Steve Jobs spent 20% of his time recruiting, even when Apple had 30,000 employees. He believed the gap between a great hire and an average one wasn't 2x or even 10x, but 100x. That belief shaped everything about how he built teams.
"A players hire A players. B players hire C players. If you let B players in, you start a death spiral."
Jobs kept teams deliberately small. The original Macintosh team was about 100 people. He stayed personally involved in hiring decisions long after most CEOs would have handed it off, because he saw every hire as either raising or lowering the bar for the entire company.
His interview style was famously confrontational. He would tell candidates their ideas were terrible, even when he thought they were brilliant, just to see how they responded. People who caved were out. People who got angry were also out. The ones he wanted pushed back, asked a question, and made their case better.

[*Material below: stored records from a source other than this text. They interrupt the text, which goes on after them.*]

(** The part of [search_pair] after the query has been answered. *)
Definition keep_offers (G : config) (offers : option (list offer)) : io unit :=
  match offers with
  | None | Some [] => mret tt
  | Some offers =>
      sorted_offers ← lift (sort_offers offers (sort_by (ARGS G)));
      best_offer ← lift (index0 sorted_offers);
      _ ← display_offers G [best_offer];
      extend_matches offers
  end.

Lemma sends_world {X} (lo hi : nat) (m : io X) (w : world) :
  sends lo hi m w →
  ∃ r out k, m w = (r, World (stdout w ++ out) (ALL_MATCHES w) (requests w + k))
    ∧ (lo <= k <= hi)%nat.
Proof.
  unfold sends. destruct (m w) as [r [so ms n]]. cbn.
  intros (Hn & -> & out & ->). exists r, out, (n - requests w)%nat.
  split; [|lia]. do 2 f_equal. lia.
Qed.

Lemma keep_offers_world (G : config) (offers : option (list offer)) (w : world) :
  ∃ r out ms,
    keep_offers G offers w = (r, World (stdout w ++ out) ms (requests w)).
Proof.
  assert (Hw : ∀ r : res unit, ∃ r' out ms,
             (r, w) = (r', World (stdout w ++ out) ms (requests w))).
  { intros r. exists r, [], (ALL_MATCHES w). rewrite app_nil_r. by destruct w. }
  destruct offers as [[|o offers]|]; cbn [keep_offers]; try apply Hw.
  unfold mbind at 1, io_bind, lift at 1.
  destruct (sort_offers (o :: offers) (sort_by (ARGS G))) as [sorted_offers|e];
    [|apply Hw].
  unfold mbind at 1, io_bind, lift at 1.
  destruct (index0 sorted_offers) as [best|e]; [|apply Hw].
  unfold mbind at 1, io_bind.
  destruct (display_offers_post G [best]) as (r & out & Hm & _).
  rewrite Hm. destruct r as [[]|e]; cbn; eauto.
Qed.
Lemma erase_front_cases (set s : str) :
  (forallb (fun x => member x set) s = true /\
   erase 0 (find_first_not_of set s) s = []) \/
  (exists a c b, s = a ++ c :: b /\
                 forallb (fun x => member x set) a = true /\
                 member c set = false /\
                 erase 0 (find_first_not_of set s) s = c :: b).
Proof.
  destruct (find_first_not_of set s) as [i|] eqn:E.
  - right. destruct (find_first_not_of_Some _ _ E) as (a & c & b & -> & <- & Ha & Hc).
    exists a, c, b. repeat split; auto.
    unfold erase. simpl. apply skipn_length_app.
  - left. split; [apply find_first_not_of_None; assumption | reflexivity].
Qed.

Lemma erase_back_cases (set s : str) :
  (forallb (fun x => member x set) s = true /\
   erase (plus_one (find_last_not_of set s)) None s = []) \/
  (exists a c b, s = a ++ c :: b /\
                 member c set = false /\
                 forallb (fun x => member x set) b = true /\
                 erase (plus_one (find_last_not_of set s)) None s = a ++ [c]).
Proof.
  destruct (find_last_not_of set s) as [i|] eqn:E.
  - right. destruct (find_last_not_of_Some _ _ E) as (a & c & b & -> & <- & Hc & Hb).
    exists a, c, b. repeat split; auto.
    unfold erase, plus_one.
    replace (a ++ c :: b) with ((a ++ [c]) ++ b)
      by (rewrite <- app_assoc; reflexivity).
    replace (S (List.length a)) with (List.length (a ++ [c]))
      by (rewrite length_app; simpl; lia).
    apply firstn_length_app.
  - left. split; [apply find_last_not_of_None; assumption | reflexivity].
Qed.

Lemma erase_front_keeps (set s : str) :
  match s with [] => True | c :: _ => member c set = false end ->
  erase 0 (find_first_not_of set s) s = s.
Proof.
  destruct s as [|c s]; intro H; [reflexivity|].
  simpl. rewrite H. reflexivity.
Qed.

Lemma erase_front_app (set a s : str) :
  forallb (fun x => member x set) a = true ->
  erase 0 (find_first_not_of set (a ++ s)) (a ++ s)
  = erase 0 (find_first_not_of set s) s.
Proof.
  intro Ha. induction a as [|x a IH]; [reflexivity|].
  simpl in Ha. apply andb_prop in Ha as [Hx Ha]. specialize (IH Ha).
  simpl. rewrite Hx.
  destruct (find_first_not_of set (a ++ s)) as [i|],
           (find_first_not_of set s) as [j|]; simpl in *; auto.
Qed.

Lemma erase_back_keeps (set a : str) (c : byte) :
  member c set = false ->
  erase (plus_one (find_last_not_of set (a ++ [c]))) None (a ++ [c])
  = a ++ [c].
Proof.
  intro Hc. rewrite (find_last_not_of_app set a [] c Hc eq_refl).
  unfold erase, plus_one.
  replace (S (List.length a)) with (List.length (a ++ [c]))
    by (rewrite length_app; simpl; lia).
  apply firstn_all.
Qed.

Lemma erase_back_app (set a b : str) (c : byte) :
  member c set = false -> forallb (fun x => member x set) b = true ->
  erase (plus_one (find_last_not_of set (a ++ c :: b))) None (a ++ c :: b)
  = a ++ [c].
Proof.
  intros Hc Hb. rewrite (find_last_not_of_app set a b c Hc Hb).
  unfold erase, plus_one.
  replace (a ++ c :: b) with ((a ++ [c]) ++ b)
    by (rewrite <- app_assoc; reflexivity).
  replace (S (List.length a)) with (List.length (a ++ [c]))
    by (rewrite length_app; simpl; lia).
  apply firstn_length_app.
Qed.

"If you're not sure about someone, don't hire them. Your gut is pattern-matching on thousands of data points your conscious mind can't articulate."
Beyond the confrontation test, Jobs looked for something harder to fake: passion. He wanted people who lit up talking about what they'd built, who described their work the way artists describe their art. His interview questions were simple on purpose. "Explain what you do to a 10-year-old." "Tell me about the best thing you've ever made." Clarity of thought was the real test.
"Never settle for a 'good enough' hire because you need the headcount filled. A bad hire is six months of damage plus six months of cleanup."
Jobs would rather leave a seat empty for months than fill it with the wrong person. That uncompromising standard is what made Apple's small teams capable of work that defined an era.